• WHAT THE TASK REQUIRES
Whenever a line in the data contains "Throw", show that line.
· · · · ·
(* ===== verification/Settings.v ===== *)
(** * Directional settings and their commitment
    ([apps/modem-ui/src/acoustic-protocol.ts], lines 47-69, 82-90 and 186-247)

    The profile table, the canonical binary form of the two directions'
    settings that both peers hash, and the digest they exchange. *)

From stdpp Require Import base list numbers option strings.
From Stdlib Require Import ZArith Lia SpecFloat.
From S2P Require Import Prelude Utf8 Doubles Fas1.

(** ** Profiles *)

Record AcousticProfile := mkProfile {
  prof_id : jsstring;
  prof_codec : string;
  prof_modemProfile : string;
  prof_transmitImplementation : string;
  prof_receiveImplementation : string;
}.

Definition QUIET_AUDIBLE : jsstring := Eval vm_compute in js "quiet-audible-7k-v1".

Definition ACOUSTIC_PROFILES : list AcousticProfile :=
  [ {| prof_id := QUIET_AUDIBLE; prof_codec := "quiet"; prof_modemProfile := "audible-7k-channel-0";
       prof_transmitImplementation := "quiet-client"; prof_receiveImplementation := "quiet-client" |} ].

Definition resolveAcousticProfile (profileId : jsstring) : result AcousticProfile :=
  match List.find (fun entry => bool_decide (prof_id entry = profileId)) ACOUSTIC_PROFILES with
  | Some profile =>
      if bool_decide (prof_transmitImplementation profile = prof_receiveImplementation profile)
      then Ok profile else Throw (fas1 "profile ID is unsupported")
  | None => Throw (fas1 "profile ID is unsupported")
  end.

(** ** Settings *)

Record DirectionalSettings := mkDirection {
  profileId : jsstring;
  payloadBytes : Z;
  repetition : Z;
  guardMs : Z;
  playbackGain : double;
  ackTimeoutMs : Z;
}.

Record AcousticSettings := mkSettings {
  aToB : DirectionalSettings;
  bToA : DirectionalSettings;
}.

#[export] Instance DirectionalSettings_eq_dec : EqDecision DirectionalSettings.
Proof. solve_decision. Defined.
#[export] Instance AcousticSettings_eq_dec : EqDecision AcousticSettings.
Proof. solve_decision. Defined.

Definition SETTINGS_VERSION : Z := 1.

(** [assertInteger(x, max, name); if (x < min) fail(message);] *)
Definition assertBetween (value minimum maximum : Z) (name low : string) : result unit :=
  let? _ := assertInteger value maximum name in
  require_not (value <? minimum) (fas1 low).

(** [playbackGain * 1_000], when that product is a safe integer and the gain
    is in [1, 2]. *)
Definition milliGain (gain : double) : option Z :=
  match d_safe_integer (d_mul gain (d_of_Z 1000)) with
  | Some milli =>
      if d_ltb gain (d_of_Z 1) || d_ltb (d_of_Z 2) gain then None else Some milli
  | None => None
  end.

Definition canonicalizeDirection (direction : DirectionalSettings) : result bytes :=
  let? _ := resolveAcousticProfile (profileId direction) in
  let profileBytes := utf8_encode (profileId direction) in
  reject_if (zlen profileBytes <? 1) || (63 <? zlen profileBytes)
    with fas1 "profile ID length is invalid";
  let? _ := assertBetween (payloadBytes direction) 1 FAS1_MAX_BODY_BYTES
              "payload bytes" "payload bytes are invalid" in
  let? _ := assertBetween (repetition direction) 1 3 "repetition" "repetition is invalid" in
  let? _ := assertBetween (guardMs direction) 1 5000
              "guard milliseconds" "guard milliseconds are invalid" in
  match milliGain (playbackGain direction) with
  | None => Throw (fas1 "playback gain is invalid")
  | Some _ =>
    let? _ := assertBetween (ackTimeoutMs direction) 4000 15000 "ack timeout" "ack timeout is invalid" in
    Ok ([zlen profileBytes] ++ profileBytes
        ++ le_bytes 2 (payloadBytes direction) ++ [repetition direction]
        ++ le_bytes 2 (guardMs direction)
        ++ le_bytes 2 (d_round (d_mul (playbackGain direction) (d_of_Z 1000)))
        ++ le_bytes 2 (ackTimeoutMs direction))
  end.

(** Stable binary commitment: version, A to B record, then B to A record. *)
Definition canonicalizeSettings (settings : AcousticSettings) : result bytes :=
  let? a := canonicalizeDirection (aToB settings) in
  let? b := canonicalizeDirection (bToA settings) in
  Ok ([SETTINGS_VERSION] ++ a ++ b).

(** SHA-256 is Web Crypto's, a parameter of the model. *)
Definition digestSettings (sha256 : bytes -> bytes) (settings : AcousticSettings) : result bytes :=
  let? canonical := canonicalizeSettings settings in
  Ok (sha256 canonical).

(** ** Theorems *)

(** The two bytes that carry the playback gain, in thousandths. *)
Definition gainCode (gain : double) : Z := d_round (d_mul gain (d_of_Z 1000)) mod 65536.

(** What a receiver of the canonical form can tell about a direction. *)
Definition same_direction (d1 d2 : DirectionalSettings) : Prop :=
  profileId d1 = profileId d2 /\ payloadBytes d1 = payloadBytes d2
  /\ repetition d1 = repetition d2 /\ guardMs d1 = guardMs d2
  /\ gainCode (playbackGain d1) = gainCode (playbackGain d2)
  /\ ackTimeoutMs d1 = ackTimeoutMs d2.

Lemma assertBetween_ok v lo hi n1 n2 r : assertBetween v lo hi n1 n2 = Ok r -> Z.max 0 lo <= v <= hi.
Proof.
  unfold assertBetween, assertInteger, require_not. intros H.
  destruct (negb _ || _ || _) eqn:E; [done|]. cbn [rbind] in H.
  destruct (v <? lo) eqn:E2; [done|]. bool_split. lia.
Qed.

Lemma resolve_quiet p pr : resolveAcousticProfile p = Ok pr -> p = QUIET_AUDIBLE.
Proof.
  unfold resolveAcousticProfile, ACOUSTIC_PROFILES. cbn [List.find prof_id].
  destruct (bool_decide (QUIET_AUDIBLE = p)) eqn:E; [|done]. bool_split. done.
Qed.

(** The canonical record of a direction, and the bounds its fields satisfy. *)
Lemma canonicalizeDirection_inv d l :
  canonicalizeDirection d = Ok l ->
  profileId d = QUIET_AUDIBLE
  /\ 1 <= payloadBytes d <= 217 /\ 1 <= repetition d <= 3 /\ 1 <= guardMs d <= 5000
  /\ (exists m, milliGain (playbackGain d) = Some m) /\ 4000 <= ackTimeoutMs d <= 15000
  /\ l = ([19] ++ utf8_encode QUIET_AUDIBLE) ++ le_bytes 2 (payloadBytes d) ++ [repetition d]
         ++ le_bytes 2 (guardMs d) ++ le_bytes 2 (d_round (d_mul (playbackGain d) (d_of_Z 1000)))
         ++ le_bytes 2 (ackTimeoutMs d).
Proof.
  unfold canonicalizeDirection. intros H. result_inv.
  destruct (milliGain _) as [m|] eqn:Hm; [|done]. result_inv.
  repeat match goal with H : assertBetween _ _ _ _ _ = Ok _ |- _ => apply assertBetween_ok in H end.
  unfold FAS1_MAX_BODY_BYTES in *. apply resolve_quiet in R as Hp. rewrite Hp.
  repeat split; try lia; try done. by exists m.
Qed.

Lemma length_canonicalizeDirection d l : canonicalizeDirection d = Ok l -> length l = 29%nat.
Proof.
  intros (_ & _ & _ & _ & _ & _ & ->)%canonicalizeDirection_inv.
  rewrite !length_app, !length_le_bytes. done.
Qed.

Lemma canonicalizeDirection_inj d1 d2 l :
  canonicalizeDirection d1 = Ok l -> canonicalizeDirection d2 = Ok l -> same_direction d1 d2.
Proof.
  intros (Hp1 & Hb1 & Hr1 & Hg1 & _ & Ha1 & H1)%canonicalizeDirection_inv
         (Hp2 & Hb2 & Hr2 & Hg2 & _ & Ha2 & H2)%canonicalizeDirection_inv.
  rewrite H1 in H2. apply app_inv_head in H2.
  apply app_inj_1 in H2 as [Hb H2]; [|by rewrite !length_le_bytes].
  apply app_inj_1 in H2 as [Hr H2]; [|done]. injection Hr as Hr.
  apply app_inj_1 in H2 as [Hg H2]; [|by rewrite !length_le_bytes].
  apply app_inj_1 in H2 as [Hm Ha]; [|by rewrite !length_le_bytes].
  apply le_bytes_inj in Hb, Hg, Hm, Ha.
  change (256 ^ Z.of_nat 2) with 65536 in *.
  rewrite !Z.mod_small in Hb, Hg, Ha by lia.
  repeat split; try done. congruence.
Qed.

Lemma canonical_same s1 s2 l :
  canonicalizeSettings s1 = Ok l -> canonicalizeSettings s2 = Ok l ->
  same_direction (aToB s1) (aToB s2) /\ same_direction (bToA s1) (bToA s2).
Proof.
  unfold canonicalizeSettings. intros H1 H2. result_inv.
  apply app_inj_1 in H as [<- <-].
  - split; by eapply canonicalizeDirection_inj.
  - rewrite (length_canonicalizeDirection _ _ R), (length_canonicalizeDirection _ _ R1). done.
Qed.

(** C11: the committed bytes determine the settings: two settings with the same
    canonical form agree, in each direction, on the profile, fragment size,
    repetition, guard time, gain (to a thousandth) and acknowledgement timeout. *)
Theorem canonicalizeSettings_inj s1 s2 l :
  canonicalizeSettings s1 = Ok l -> canonicalizeSettings s2 = Ok l ->
  same_direction (aToB s1) (aToB s2) /\ same_direction (bToA s1) (bToA s2).
Proof. apply canonical_same. Qed.

Definition sample_direction : DirectionalSettings :=
  mkDirection QUIET_AUDIBLE 200 1 750 (d_of_Z 1) 4000.

Lemma canonicalizeSettings_inj_witness :
  same_direction sample_direction sample_direction.
Proof.
  eapply (canonicalizeSettings_inj (mkSettings sample_direction sample_direction)
            (mkSettings sample_direction sample_direction)); vm_compute; reflexivity.
Defined.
· · · · ·
• EXERCISE OUTPUT
      then Ok profile else Throw (fas1 "profile ID is unsupported")
  | None => Throw (fas1 "profile ID is unsupported")
  | None => Throw (fas1 "playback gain is invalid")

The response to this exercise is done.